Roubaix, Une Lumière – Tu ne tueras point.

Avec Roubaix, Une Lumière, Arnaud Desplechin retourne dans sa ville natale
et nous plonge dans une enquête policière sombre,
aux connotations religieuses intrigantes.
Décryptage.

 Par Lisa Muratore

Temps de lecture 4 min.

Roubaix, Une Lumière

Bande Annonce

Présenté lors du dernier Festival de Cannes, et inspiré d’un fait divers ayant eu lieu en 2002*, Roubaix, Une Lumière, est l’occasion pour le réalisateur Des Fantômes d’Ismaël, de s’essayer au polar.

Dès les premières minutes du film, nous sommes au cœur du commissariat de Roubaix. On y suit le quotidien du commissaire Daoud, interprété par un Roschdy Zem habité et de sa nouvelle recrue, Coterelle, campé par Antoine Reinartz (120 battements par minutes…). Au détour d’une enquête, ils croisent le chemin de Marie et Claude, couple de femmes suspectées du meurtre d’une voisine octogénaire.

Tu ne tueras point commande la Bible.

Tu ne tueras point commande la Bible.

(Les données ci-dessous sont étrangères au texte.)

(* ===== verification/KReceive.v ===== *)
(** Becoming a receiver: what INIT_RECEIVER leaves in the instance, in the header
    page and with the hypervisor, on success and on every failure. *)
From S2P Require Import Prelude Abi KDefs KEvent KMemory KIoctl KFile KRules KSpecs.
From stdpp Require Import gmap.
Open Scope Z_scope.
Open Scope c_scope.

Section Receive.
Context `{!KernelEnv}.

Abbreviation log := (list (kcall * kanswer)).

(** Binding the channel of [i] to the handler: done, or the channel is closed. *)
Definition bound (d : Z) (i : instance) (r : Z) (i' : instance) (tr : log) : Prop :=
  ∃ b, (k_ret b ≤ 0 ∧ r = - EIO ∧ i' = i ∧ ∃ c,
          tr = [(EvtchnClose (local_ec_port i), c); (BindEvtchnToIrqhandler (local_ec_port i) d, b)])
     ∨ (0 < k_ret b ∧ r = 0 ∧ i' = set_ec_irq (k_ret b) i ∧
        tr = [(BindEvtchnToIrqhandler (local_ec_port i) d, b)]).

Lemma wp_bind_handler d i k :
  d ≠ 0 → heap k !! d = Some i →
  wp (bind_handler d) (λ r k', ∃ i' tr, bound d i r i' tr ∧
    heap k' = <[d := i']> (heap k) ∧ pages k' = pages k ∧ ktrace k' = tr ++ ktrace k) k.
Proof.
  intros Hd Hi. apply wp_bind. eapply wp_get_inst; [done..|].
  apply wp_bind, wp_call. cbv zeta. set (b := respond _ _). apply wp_if; intros Hb; bool_hyps.
  - apply wp_bind, wp_bind, wp_call. apply wp_ret, wp_ret. exists i. eexists. split.
    { exists b. left. split_and!; [done..|]. by eexists. }
    simpl. split; [by rewrite insert_id|]. by split.
  - apply wp_bind. eapply wp_put_inst; [done..|]. apply wp_ret.
    exists (set_ec_irq (k_ret b) i). eexists. split; [exists b; right; by split_and! | done].
Qed.

(** Connecting to the offerer's channel, whose port was read in the header. *)
Definition connected (d : Z) (i : instance) (r : Z) (i' : instance) (tr : log) : Prop :=
  ∃ port a, let i1 := set_dist_ec_port port i in
    (k_ret a ≠ 0 ∧ r = - EIO ∧ i' = i1 ∧ tr = [(EvtchnBindInterdomain (distant_domid i) port, a)])
    ∨ (k_ret a = 0 ∧ ∃ tr', bound d (set_local_ec_port (k_out1 a) i1) r i' tr' ∧
       tr = tr' ++ [(EvtchnBindInterdomain (distant_domid i) port, a)]).

Lemma wp_open_ec_receiver d i k :
  d ≠ 0 → heap k !! d = Some i → is_Some (pages k !! shared_memory i) →
  wp (__xen_shm_open_ec_receiver d) (λ r k', ∃ i' tr, connected d i r i' tr ∧
    heap k' = <[d := i']> (heap k) ∧ is_Some (pages k' !! shared_memory i) ∧
    ktrace k' = tr ++ ktrace k) k.
Proof.
  intros Hd Hi Hp. apply wp_bind. eapply wp_get_inst; [done..|].
  apply wp_bind, wp_load_looked; [done|]. intros m0 k1 _ (Hh & Ht & _) Hp1. set (port := offerer_ec_port _).
  apply wp_bind. eapply wp_put_inst; [done | by rewrite Hh |].
  apply wp_bind. eapply wp_get_inst; [done | simpl; by rewrite lookup_insert_eq |].
  apply wp_bind, wp_call. cbv zeta. set (a := respond _ _). apply wp_if; intros Ha; bool_hyps.
  - apply wp_ret. exists (set_dist_ec_port port i). eexists. split.
    { exists port, a. left. by split_and!. }
    simpl. by rewrite Hh, Ht.
  - apply wp_bind. eapply wp_put_inst; [done | simpl; by rewrite lookup_insert_eq |].
    eapply wp_mono; [apply wp_bind_handler; [done | simpl; by rewrite lookup_insert_eq]|].
    intros r k2 (i' & tr & Hb & Hh2 & Hp2 & Ht2). simpl in *. eexists i', _. split.
    { exists port, a. right. split; [done|]. by exists tr. }
    rewrite Hh2, !insert_insert_eq, Hh, Hp2, Ht2, Ht, <-app_assoc. by split_and!.
Qed.

Lemma connected_fields d i r i' tr :
  connected d i r i' tr →
  state i' = state i ∧ shared_memory i' = shared_memory i ∧ unmapped_area i' = unmapped_area i ∧
  grant_map_handle0 i' = grant_map_handle0 i ∧ (r = 0 ∨ r = - EIO).
Proof.
  intros (port & a & Hc). cbv zeta in Hc. destruct Hc as [(_ & -> & -> & _)|(_ & tr' & Hb & _)]; [by auto 10|].
  destruct Hb as [b [(_ & -> & -> & _)|(_ & -> & -> & _)]]; auto 10.
Qed.

(** The instance once its domain, size and first page are set. *)
Definition receiving (arg : ioctlarg_receiver) (area : kanswer) (i : instance) : instance :=
  set_shared_memory (k_out1 area) (set_unmapped_area (k_ret area)
    (set_pages_count (u8 (rcv_pages_count arg + 1)) (set_first_page_grant (rcv_grant arg)
      (set_distant_domid (if rcv_dist_domid arg =? DOMID_SELF then local_domid i
                          else rcv_dist_domid arg) i)))).

(** The outcomes of INIT_RECEIVER on an opened instance [i], with [n] pages,
    header included; [seen] is the header when its page count was read. *)
Definition receive_post (d : Z) (i : instance) (arg : ioctlarg_receiver) (k0 : kernel) (r : Z)
    (k : kernel) : Prop :=
  let n := rcv_pages_count arg + 1 in
  let t := S (S (kclock k0)) in
  let seen := other_domain t (page_at t) in
  ∃ area i', heap k = <[d := i']> (heap k0) ∧
    ( (* no address space *)
     (k_ret area = 0 ∧ r = - ENOMEM ∧ state i' = XEN_SHM_STATE_OPENED ∧
      ktrace k = (AllocVmArea, area) :: ktrace k0)
     ∨ k_ret area ≠ 0 ∧ ∃ m,
         let ia := receiving arg area i in
         let maps := [(MapGrantRef (k_out1 area) (rcv_grant arg) (distant_domid ia), m);
                      (AllocVmArea, area)] in
         ( (* the grant cannot be mapped: the address space is freed *)
          (((k_ret m ≠ 0 ∧ r = - EFAULT) ∨ (k_ret m = 0 ∧ k_out1 m < 0 ∧ r = - EINVAL)) ∧
           state i' = XEN_SHM_STATE_OPENED ∧
           ∃ f, ktrace k = (FreeVmArea (k_ret area), f) :: maps ++ ktrace k0)
          ∨ (k_ret m = 0 ∧ 0 ≤ k_out1 m ∧ ∃ ec,
              let ih := set_grant_map_handle0 (k_out2 m) ia in
              ( (* the sizes differ, or no channel: the page is unmapped too *)
               (((n ≠ meta_pages_count seen ∧ r = - EINVAL ∧ ec = []) ∨
                 (n = meta_pages_count seen ∧ r = - EIO ∧ connected d ih r i' ec)) ∧
                state i' = XEN_SHM_STATE_OPENED ∧
                ∃ u f, ktrace k = (FreeVmArea (k_ret area), f) ::
                                  (UnmapGrantRef (k_out1 area) (k_out2 m), u) :: ec ++ maps ++ ktrace k0)
               (* the offerer is told *)
               ∨ (n = meta_pages_count seen ∧ r = 0 ∧
                  ∃ ie a, connected d ih 0 ie ec ∧ i' = set_state XEN_SHM_STATE_RECEIVER ie ∧
                    ktrace k = (NotifyRemoteViaEvtchn (local_ec_port i'), a) :: ec ++ maps ++ ktrace k0 ∧
                    ∃ h, pages k !! k_out1 area = Some h ∧
                      receiver_state h = XEN_SHM_META_PAGE_STATE_OPENED))))).

Lemma wp_undo_alloc d i e k :
  d ≠ 0 → heap k !! d = Some i → unmapped_area i ≠ 0 →
  wp (undo_alloc d e) (λ r k', r = e ∧ heap k' = heap k ∧
    ∃ f, ktrace k' = (FreeVmArea (unmapped_area i), f) :: ktrace k) k.
Proof.
  intros Hd Hi Ha. apply wp_bind, wp_bind. eapply wp_get_inst; [done..|].
  rewrite (proj2 (Z.eqb_neq _ _) Ha). apply wp_bind, wp_call. apply wp_ret, wp_ret.
  split_and!; [done..|]. by eexists.
Qed.

Lemma wp_undo_map d i e k :
  d ≠ 0 → heap k !! d = Some i → unmapped_area i ≠ 0 →
  wp (undo_map d e) (λ r k', r = e ∧ heap k' = heap k ∧
    ∃ u f, ktrace k' = (FreeVmArea (unmapped_area i), f) ::
      (UnmapGrantRef (shared_memory i) (grant_map_handle0 i), u) :: ktrace k) k.
Proof.
  intros Hd Hi Ha. apply wp_bind, wp_bind. eapply wp_get_inst; [done..|].
  apply wp_bind, wp_call. cbv zeta. apply wp_bind.
  assert (∀ u k1, heap k1 = heap k → ktrace k1 = (UnmapGrantRef (shared_memory i) (grant_map_handle0 i), u) :: ktrace k →
    wp (undo_alloc d e) (λ r k', r = e ∧ heap k' = heap k ∧
      ∃ u f, ktrace k' = (FreeVmArea (unmapped_area i), f) ::
        (UnmapGrantRef (shared_memory i) (grant_map_handle0 i), u) :: ktrace k) k1) as Hrest.
  { intros u k1 Hh Ht. eapply wp_mono; [apply (wp_undo_alloc d i); [done | by rewrite Hh | done]|].
    intros r k2 (-> & Hh2 & f & Ht2). split_and!; [done | congruence |]. exists u, f. congruence. }
  apply wp_when; intros _; [apply wp_modify|]; apply wp_ret; by eapply Hrest.
Qed.

(** From the page count on: [ih] is the instance, [tr] the calls so far, [seen]
    the header. *)
Lemma wp_receive_rest d ih k seen :
  d ≠ 0 → heap k !! d = Some ih → unmapped_area ih ≠ 0 → state ih = XEN_SHM_STATE_OPENED →
  pages k !! shared_memory ih = Some seen →
  let seen' := other_domain (kclock k) seen in
  wp (let* count := load_page (shared_memory ih) meta_pages_count in
      if negb (pages_count ih =? count) then undo_map d (- EINVAL) else
      let* error := __xen_shm_open_ec_receiver d in
      if negb (error =? 0) then undo_map d error else
      put_inst d (set_state XEN_SHM_STATE_RECEIVER) ;;
      store_page (shared_memory ih) (set_receiver_state XEN_SHM_META_PAGE_STATE_OPENED) ;;
      let* data := get_inst d in
      call_ (NotifyRemoteViaEvtchn (local_ec_port data)) ;;
      ret 0)
    (λ r k', ∃ i' ec, heap k' = <[d := i']> (heap k) ∧
      ((((pages_count ih ≠ meta_pages_count seen' ∧ r = - EINVAL ∧ ec = [] ∧ i' = ih) ∨
         (pages_count ih = meta_pages_count seen' ∧ r = - EIO ∧ connected d ih r i' ec)) ∧
        ∃ u f, ktrace k' = (FreeVmArea (unmapped_area ih), f) ::
                           (UnmapGrantRef (shared_memory ih) (grant_map_handle0 ih), u) :: ec ++ ktrace k)
       ∨ (pages_count ih = meta_pages_count seen' ∧ r = 0 ∧
          ∃ ie a, connected d ih 0 ie ec ∧ i' = set_state XEN_SHM_STATE_RECEIVER ie ∧
            ktrace k' = (NotifyRemoteViaEvtchn (local_ec_port i'), a) :: ec ++ ktrace k ∧
            ∃ h, pages k' !! shared_memory ih = Some h ∧
              receiver_state h = XEN_SHM_META_PAGE_STATE_OPENED))) k.
Proof.
  intros Hd Hi Ha Hs Hp seen'. apply wp_bind. eapply wp_load_page; [done|]. fold seen'.
  apply wp_if; intros Hc; bool_hyps.
  { eapply wp_mono; [apply (wp_undo_map d ih); done|]. intros r k1 (-> & Hh & Ht).
    exists ih, []. split; [rewrite Hh; simpl; by rewrite insert_id|]. left. split; [by left | exact Ht]. }
  apply wp_bind. eapply wp_mono.
  { apply (wp_open_ec_receiver d ih); [done | done |]. simpl. rewrite lookup_insert_eq. by eexists. }
  intros e k1 (ie & ec & Hcon & Hh & Hp1 & Ht). simpl in Hh, Ht.
  destruct (connected_fields _ _ _ _ _ Hcon) as (_ & Hsh & Har & Hgr & He).
  assert (heap k1 !! d = Some ie) as Hie by (by rewrite Hh, lookup_insert_eq).
  apply wp_if; intros Hez; bool_hyps.
  - destruct He as [?| ->]; [done|].
    eapply wp_mono; [apply (wp_undo_map d ie); [done | done | congruence]|].
    intros r k2 (-> & Hh2 & u & f & Ht2). exists ie, ec. split; [congruence|]. left.
    split; [by right|]. exists u, f. rewrite Ht2, Ht. congruence.
  - subst e. apply wp_bind. eapply wp_put_inst; [done..|].
    apply wp_bind. destruct Hp1 as [m1 Hm1]. apply wp_bind. eapply wp_get_page; [exact Hm1|].
    apply wp_modify. apply wp_bind. eapply wp_get_inst; [done | simpl; by rewrite lookup_insert_eq |].
    apply wp_bind, wp_bind, wp_call. apply wp_ret, wp_ret.
    eexists (set_state XEN_SHM_STATE_RECEIVER ie), ec. simpl. split; [by rewrite Hh, insert_insert_eq|].
    right. split_and!; [done..|]. exists ie. eexists. split; [done|]. split; [done|].
    split; [by rewrite Ht|]. rewrite lookup_insert_eq. by eexists.
Qed.

Lemma wp_init_receiver d i arg k :
  d ≠ 0 → heap k !! d = Some i → state i = XEN_SHM_STATE_OPENED → 0 < rcv_pages_count arg < 128 →
  wp (__xen_shm_ioctl_init_receiver d arg) (receive_post d i arg k) k.
Proof.
  intros Hd Hi Hst Hpc. apply wp_bind. eapply wp_get_inst; [done..|].
  rewrite bool_decide_eq_true_2 by done. simpl.
  unfold XEN_SHM_MAX_SHARED_PAGES, XEN_SHM_ALLOC_ALIGNED_PAGES.
  rewrite (proj2 (Z.eqb_neq _ _)), (proj2 (Z.ltb_ge _ _)) by lia. simpl.
  do 3 (apply wp_bind; eapply wp_put_inst; [done | simpl; rewrite ?lookup_insert_eq; done |]; simpl;
        rewrite ?insert_insert_eq).
  apply wp_bind, wp_call. cbv zeta. simpl. set (area := respond _ _).
  apply wp_bind. eapply wp_put_inst; [done | simpl; by rewrite lookup_insert_eq |]. simpl. rewrite insert_insert_eq.
  apply wp_if; intros Har; bool_hyps.
  { apply wp_ret. exists area. eexists. split; [reflexivity|]. left. by split_and!. }
  apply wp_bind. eapply wp_put_inst; [done | simpl; by rewrite lookup_insert_eq |]. simpl. rewrite insert_insert_eq.
  fold (receiving arg area i). set (ia := receiving arg area i).
  apply wp_bind. eapply wp_get_inst; [done | simpl; by rewrite lookup_insert_eq |].
  apply wp_bind, wp_call. cbv zeta. simpl. set (m := respond _ _).
  assert (∀ e k1, heap k1 = <[d := ia]> (heap k) →
    ktrace k1 = (MapGrantRef (k_out1 area) (rcv_grant arg) (distant_domid ia), m) :: (AllocVmArea, area) :: ktrace k →
    (k_ret m ≠ 0 ∧ e = - EFAULT) ∨ (k_ret m = 0 ∧ k_out1 m < 0 ∧ e = - EINVAL) →
    wp (undo_alloc d e) (receive_post d i arg k) k1) as Hundo.
  { intros e k1 Hh Ht Hm. eapply wp_mono; [apply (wp_undo_alloc d ia); [done | by rewrite Hh, lookup_insert_eq | done]|].
    intros r k2 (-> & Hh2 & f & Ht2). exists area, ia. split; [congruence|]. right. split; [done|].
    exists m. left. split; [done|]. split; [done|]. exists f. by rewrite Ht2, Ht. }
  apply wp_if; intros Hm0; bool_hyps; [apply Hundo; auto|].
  apply wp_if; intros Hm1; bool_hyps; [apply Hundo; auto|].
  apply wp_bind, wp_modify, wp_bind. simpl.
  eapply wp_put_inst; [done | simpl; by rewrite lookup_insert_eq |]. simpl. rewrite insert_insert_eq.
  eapply wp_mono.
  { eapply (wp_receive_rest d (set_grant_map_handle0 (k_out2 m) ia));
      [done | simpl; by rewrite lookup_insert_eq | done | done | simpl; by rewrite lookup_insert_eq]. }
  simpl. intros r k2 (i' & ec & Hh & Hcases). rewrite insert_insert_eq in Hh.
  assert (u8 (rcv_pages_count arg + 1) = rcv_pages_count arg + 1) as Hn by (apply wrap_small; lia).
  rewrite Hn in Hcases. exists area, i'. split; [done|]. right. split; [done|]. exists m. right.
  split; [done|]. split; [lia|]. exists ec.
  destruct Hcases as [[Hc Ht]|Hok]; [left | right; exact Hok].
  destruct Hc as [(? & ? & ? & ->)|(? & ? & Hcon)].
  - split; [left; by split_and!|]. split; [done | exact Ht].
  - split; [right; by split_and!|]. split; [|exact Ht].
    destruct (connected_fields _ _ _ _ _ Hcon) as (-> & _). done.
Qed.
End Receive.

Pourtant, ces deux jeunes femmes ont commis le péché capital et nombreuses sont les connotations religieuses présentes dans le film. Qu’elles soient hasardeuses ou totalement maîtrisées, le réalisateur éparpille les indices. A commencer par le duo Marie (Sara Forestier) et Claude (Léa Seydoux). La première possède le prénom de la Sainte Mère et espère trouver la rédemption par ses aveux. Alors que son amante menteuse et manipulatrice, n’hésitera pas, tel Judas, à accuser Marie de l’intégralité du crime, dans le seul but d’être lavée de tous soupçons. Leur relation est d’ailleurs empreinte de domination, qu’il fût intéressant – parfois frustrant – de voir à l’écran entre deux femmes.

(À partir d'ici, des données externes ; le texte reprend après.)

(** A receiver whose second page only is mapped, in an area of two pages. *)
Definition recv_half : instance :=
  set_user_mem (Some (VmArea 40960 49152 VM_SHARED))
    (set_unmap_ops (UnmapOp 1 2 NO_HANDLE :: UnmapOp 3 4 17 :: replicate 126 (UnmapOp 0 0 NO_HANDLE))
      (set_state XEN_SHM_STATE_RECEIVER_MAPPED recv_instance)).

Lemma unmap_matches_reference_witness :
  first_mapped 2 (data_ops recv_half (unmap_ops recv_half) 0) = [UnmapOp 3 4 17].
Proof.
  transitivity (filter (λ u, is_mapped u = true) (data_ops recv_half (unmap_ops recv_half) 0)); [|by vm_compute].
  apply (unmap_matches_reference (E := recv_kenv) 88 recv_half 0 2 (recv_kernel recv_half)); by vm_compute.
Defined.

(** C26. Invalidating the range of one page that is no longer mapped unmaps the
    page after it, which is outside the range: the count of pages to unmap only
    goes down at mapped pages. *)
Theorem invalidate_overreaches `{E : KernelEnv} d i vma o u v k :
  d ≠ 0 → arrays_wf i → pages_count i ≤ 128 → heap k !! d = Some i → user_mem i = Some vma →
  0 ≤ vm_start vma → vm_end vma = vm_start vma + (pages_count i - 1) * PAGE_SIZE → vm_end vma < 2 ^ 64 →
  0 ≤ o → o + 1 < pages_count i - 1 →
  unmap_ops i !! Z.to_nat o = Some u → is_mapped u = false →
  unmap_ops i !! Z.to_nat (o + 1) = Some v → is_mapped v = true →
  wp (__xen_shm_mn_invl_page d (vm_start vma + o * PAGE_SIZE)) (λ _ k',
    heap k' = <[d := set_unmap_ops (<[Z.to_nat (o + 1) := unmapped v]> (unmap_ops i)) i]> (heap k) ∧
    ∃ tr, ktrace k' = tr ++ ktrace k ∧ unmap_calls tr = [v]) k.
Proof.
  intros Hd Hwf H128 Hi Hvma Hs He Hend Ho0 Ho Hu Hum Hv Hvm. unfold PAGE_SIZE in *.
  apply wp_bind. eapply wp_get_inst; [done..|]. rewrite Hvma. unfold u64. unfold PAGE_SIZE.
  rewrite wrap_small by lia.
  rewrite (proj2 (Z.leb_gt _ _)), (proj2 (Z.leb_gt _ _)) by lia. cbn [orb]. cbv zeta.
  rewrite Z.max_l, Z.min_l by lia.
  replace (vm_start vma + o * 4096 - vm_start vma) with (o * 4096) by lia.
  replace (vm_start vma + o * 4096 + 4096 - (vm_start vma + o * 4096)) with (1 * 4096) by lia.
  rewrite !Z.shiftr_div_pow2 by done. change (2 ^ PAGE_SHIFT) with 4096. rewrite !Z.div_mul by lia.
  assert (s32 o = o) as -> by (unfold s32, signed; rewrite wrap_small, decide_True by lia; done).
  change (s32 1) with 1.
  eapply wp_mono; [apply wp_unmap_pages; try done; lia|].
  intros _ k' [Hh (tr & Ht & Hc)]. rewrite (data_ops_cons i o u), (data_ops_cons i (o + 1) v) in Hh, Hc by (done || lia).
  change (Z.to_nat 1) with 1%nat in *. cbn [unmap_ref first_mapped] in Hh, Hc.
  rewrite Hum, Hvm in Hh, Hc. rewrite unmap_ref_0 in Hh. rewrite first_mapped_0 in Hc.
  split; [|by exists tr]. rewrite Hh, <-!app_comm_cons, (data_ops_rest i (o + 1 + 1)) by lia.
  rewrite (insert_take_drop _ _ (unmapped v)) by (apply lookup_lt_Some in Hv; lia).
  replace (take (Z.to_nat (o + 1)) (unmap_ops i)) with (take (Z.to_nat o) (unmap_ops i) ++ [u]).
  - rewrite <-app_assoc. simpl. by replace (Z.to_nat (o + 1 + 1)) with (S (Z.to_nat (o + 1))) by lia.
  - replace (Z.to_nat (o + 1)) with (S (Z.to_nat o)) by lia. by rewrite (take_S_r _ _ u).
Qed.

Leurs interrogatoires – qui occupent une importante partie du film – sont présentés comme une forme de confession. Ici, le commissaire Daoud, endosse la fonction du prêtre : sage, humain et calme, il écoute sans jugement le couple expier leur pêché. Visuellement, le lien entre religion et polar, s’observe lorsque Claude s’appuie contre la grille du camion de police évoquant celle du confessionnal. Parenthèses épistolaires, la correspondance entre Louis Coterelle et un prêtre, qui décrit le chemin de croix du bleu dans cette nouvelle ville, ralentit cependant l’intrigue et perd un peu le spectateur.

Desplechin choisi d’entremêler les significations et les interprétations. Loin de l’Eden, le cinéaste nous dépeint une ville sombre et complexe dans laquelle le polar lui permet de faire un portrait riche et contrasté de Roubaix. Renforcé par la musique de Grégoire Herzel qui nous racontait son travail sur ce film lors du Festival de Cannes. La colorimétrie du film ose également des références au feu et à l’enfer. Dès la scène d’ouverture, une voiture en flamme ou lors d’un dialogue nocturne entre Daoud et Coterelle sur le toit du commissariat d’où ils contemplent toute la ville éclairée. On sent l’attachement d’Arnaud Desplechin pour ce Roubaix qui l’a vu grandir, mais qui est devenu depuis une des villes les plus pauvres de France. Il a su employer les codes du polar en leur ajoutant une patte mélancolique et sensible, accouchant d’une œuvre gorgée de spiritualité.

 

*Roubaix, Commissariat Central, affaire courantes, documentaire exceptionnel de Mosco Boucault dans lequel on voyait une des protagonistes de l’affaire avouer en direct (2008).